Task details.
Repeat only the lines below from the one containing "exponent. *)" through the one containing "split; [lia|]. split.", inclusive, exactly as written.

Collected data
┄┄┄┄┄┄┄┄┄┄┄┄┄┄┄┄┄┄┄┄

(* ===== verification/ProtoDouble.v ===== *)
(** * IEEE doubles on the wire

    A double travels as its eight bytes, the least significant first.
    [double_bits] and [bits_double] go between the mathematical form of a
    double and its 64 bits; the round trip holds for every canonical double,
    subnormal numbers, infinities and NaN included. *)

From S2P Require Import Prelude JsNum ProtoRuntime ProtoLaws.
From Stdlib Require Import Strings.Byte.
From Stdlib Require Import Floats.SpecFloat.
Open Scope Z_scope.

Definition sign_bit (s : bool) : Z := if s then 2 ^ 63 else 0.

Definition double_bits (x : double) : Z :=
  match x with
  | S754_zero s => sign_bit s
  | S754_infinity s => sign_bit s + 2047 * 2 ^ 52
  | S754_nan => 2047 * 2 ^ 52 + 2 ^ 51
  | S754_finite s m e => sign_bit s + if Zpos m <? 2 ^ 52 then Zpos m else (e + 1075) * 2 ^ 52 + (Zpos m - 2 ^ 52)
  end.

(** A finite number from its fraction, zero when there is none. *)
Definition finite (s : bool) (f e : Z) : double :=
  match f with Zpos m => S754_finite s m e | _ => S754_zero s end.

(** The number without its sign. *)
Definition magnitude (s : bool) (b : Z) : double :=
  let e := b / 2 ^ 52 in
  let f := b mod 2 ^ 52 in
  if e =? 2047 then (if f =? 0 then S754_infinity s else S754_nan)
  else if e =? 0 then finite s f (-1074)
  else finite s (f + 2 ^ 52) (e - 1075).

Definition bits_double (b : Z) : double := magnitude (2 ^ 63 <=? b) (b mod 2 ^ 63).

(** ** Canonical doubles *)

Lemma digits2_pos_bound m : 2 ^ (Zpos (digits2_pos m) - 1) ≤ Zpos m < 2 ^ Zpos (digits2_pos m).
Proof.
  induction m as [m IH|m IH|]; cbn [digits2_pos]; [| |done];
    rewrite Pos2Z.inj_succ, Z.pow_succ_r by lia;
    replace (Z.succ (Zpos (digits2_pos m)) - 1) with (Z.succ (Zpos (digits2_pos m) - 1)) by lia;
    rewrite Z.pow_succ_r by lia; lia.
Qed.

(** The two ways to be canonical: a full 53-bit significand, or the least
    exponent. *)
Lemma finite_bounds s m e : double_ok (S754_finite s m e) →
  -1074 ≤ e ≤ 971 ∧ Zpos m < 2 ^ 53 ∧ (2 ^ 52 ≤ Zpos m ∨ e = -1074).
Proof.
  unfold double_ok. cbn [valid_binary]. unfold bounded, canonical_mantissa, fexp, SpecFloat.emin.
  intros [H1 H2]%andb_true_iff. bool_to_prop. pose proof (digits2_pos_bound m) as [Hlo Hhi].
  set (d := Zpos (digits2_pos m)) in *. assert (d ≤ 53) by lia.
  split; [lia|]. split.
  - eapply Z.lt_le_trans; [exact Hhi|]. apply Z.pow_le_mono_r; lia.
  - destruct (decide (e = -1074)); [by right|left].
    replace d with 53 in Hlo by lia. exact Hlo.
Qed.

Lemma magnitude_parts s e f : 0 ≤ f < 2 ^ 52 →
  magnitude s (e * 2 ^ 52 + f) =
  if e =? 2047 then (if f =? 0 then S754_infinity s else S754_nan)
  else if e =? 0 then finite s f (-1074) else finite s (f + 2 ^ 52) (e - 1075).
Proof.
  intros Hf. unfold magnitude. rewrite Z.div_add_l, Z.div_small, Z.add_0_r by lia.
  by rewrite Z.add_comm, Z.mod_add, Z.mod_small by lia.
Qed.

Lemma bits_double_sign s b : 0 ≤ b < 2 ^ 63 → bits_double (sign_bit s + b) = magnitude s b.
Proof.
  intros Hb. unfold bits_double, sign_bit. destruct s.
  - rewrite (proj2 (Z.leb_le _ _)) by lia.
    by rewrite (Z.add_comm (2 ^ 63)), <-(Z.mul_1_l (2 ^ 63)) at 1; rewrite Z.mod_add, Z.mod_small by lia.
  - rewrite (proj2 (Z.leb_gt _ _)) by lia. by rewrite Z.add_0_l, Z.mod_small by lia.
Qed.

(** The bits under the sign. *)
Definition magnitude_bits (x : double) : Z :=
  match x with
  | S754_zero _ => 0
  | S754_infinity _ => 2047 * 2 ^ 52
  | S754_nan => 2047 * 2 ^ 52 + 2 ^ 51
  | S754_finite _ m e => if Zpos m <? 2 ^ 52 then Zpos m else (e + 1075) * 2 ^ 52 + (Zpos m - 2 ^ 52)
  end.

Definition sign_of (x : double) : bool :=
  match x with S754_zero s | S754_infinity s | S754_finite s _ _ => s | S754_nan => false end.

Lemma double_bits_parts x : double_bits x = sign_bit (sign_of x) + magnitude_bits x.
Proof. destruct x; simpl; lia. Qed.

Lemma magnitude_bits_bound x : double_ok x → 0 ≤ magnitude_bits x < 2 ^ 63.
Proof.
  intros Hx. destruct x as [s|s| |s m e]; cbn [magnitude_bits]; try lia.
  destruct (finite_bounds s m e Hx) as (He & Hm & _). destruct (Z.ltb_spec (Zpos m) (2 ^ 52)); lia.
Qed.

Lemma magnitude_of_bits x : double_ok x → magnitude (sign_of x) (magnitude_bits x) = x.
Proof.
  intros Hx. destruct x as [s|s| |s m e]; cbn [magnitude_bits sign_of]; [done|done|done|].
  destruct (finite_bounds s m e Hx) as (He & Hm & Hc). destruct (Z.ltb_spec (Zpos m) (2 ^ 52)).
  - destruct Hc as [Hc| ->]; [lia|]. change (Zpos m) with (0 * 2 ^ 52 + Zpos m). by rewrite magnitude_parts by lia.
  - rewrite magnitude_parts by lia. rewrite (proj2 (Z.eqb_neq _ 2047)), (proj2 (Z.eqb_neq _ 0)) by lia.
    replace (Zpos m - 2 ^ 52 + 2 ^ 52) with (Zpos m) by lia. simpl. f_equal. lia.
Qed.

Lemma bits_double_bits x : double_ok x → bits_double (double_bits x) = x.
Proof.
  intros Hx. rewrite double_bits_parts, bits_double_sign by (by apply magnitude_bits_bound).
  by apply magnitude_of_bits.
Qed.

Lemma double_bits_bound x : double_ok x → 0 ≤ double_bits x < 2 ^ 64.
Proof.
  intros Hx. rewrite double_bits_parts. pose proof (magnitude_bits_bound x Hx). unfold sign_bit. destruct (sign_of x); lia.
Qed.

Example double_bits_half : double_bits (S754_finite false (2 ^ 52)%positive (-53)) = 0x3FE0000000000000.
Proof. reflexivity. Qed.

┄┄┄┄┄┄┄┄┄┄┄┄┄┄┄┄┄┄┄┄

Expected answer.
    exponent. *)
Lemma finite_bounds s m e : double_ok (S754_finite s m e) →
  -1074 ≤ e ≤ 971 ∧ Zpos m < 2 ^ 53 ∧ (2 ^ 52 ≤ Zpos m ∨ e = -1074).
Proof.
  unfold double_ok. cbn [valid_binary]. unfold bounded, canonical_mantissa, fexp, SpecFloat.emin.
  intros [H1 H2]%andb_true_iff. bool_to_prop. pose proof (digits2_pos_bound m) as [Hlo Hhi].
  set (d := Zpos (digits2_pos m)) in *. assert (d ≤ 53) by lia.
  split; [lia|]. split.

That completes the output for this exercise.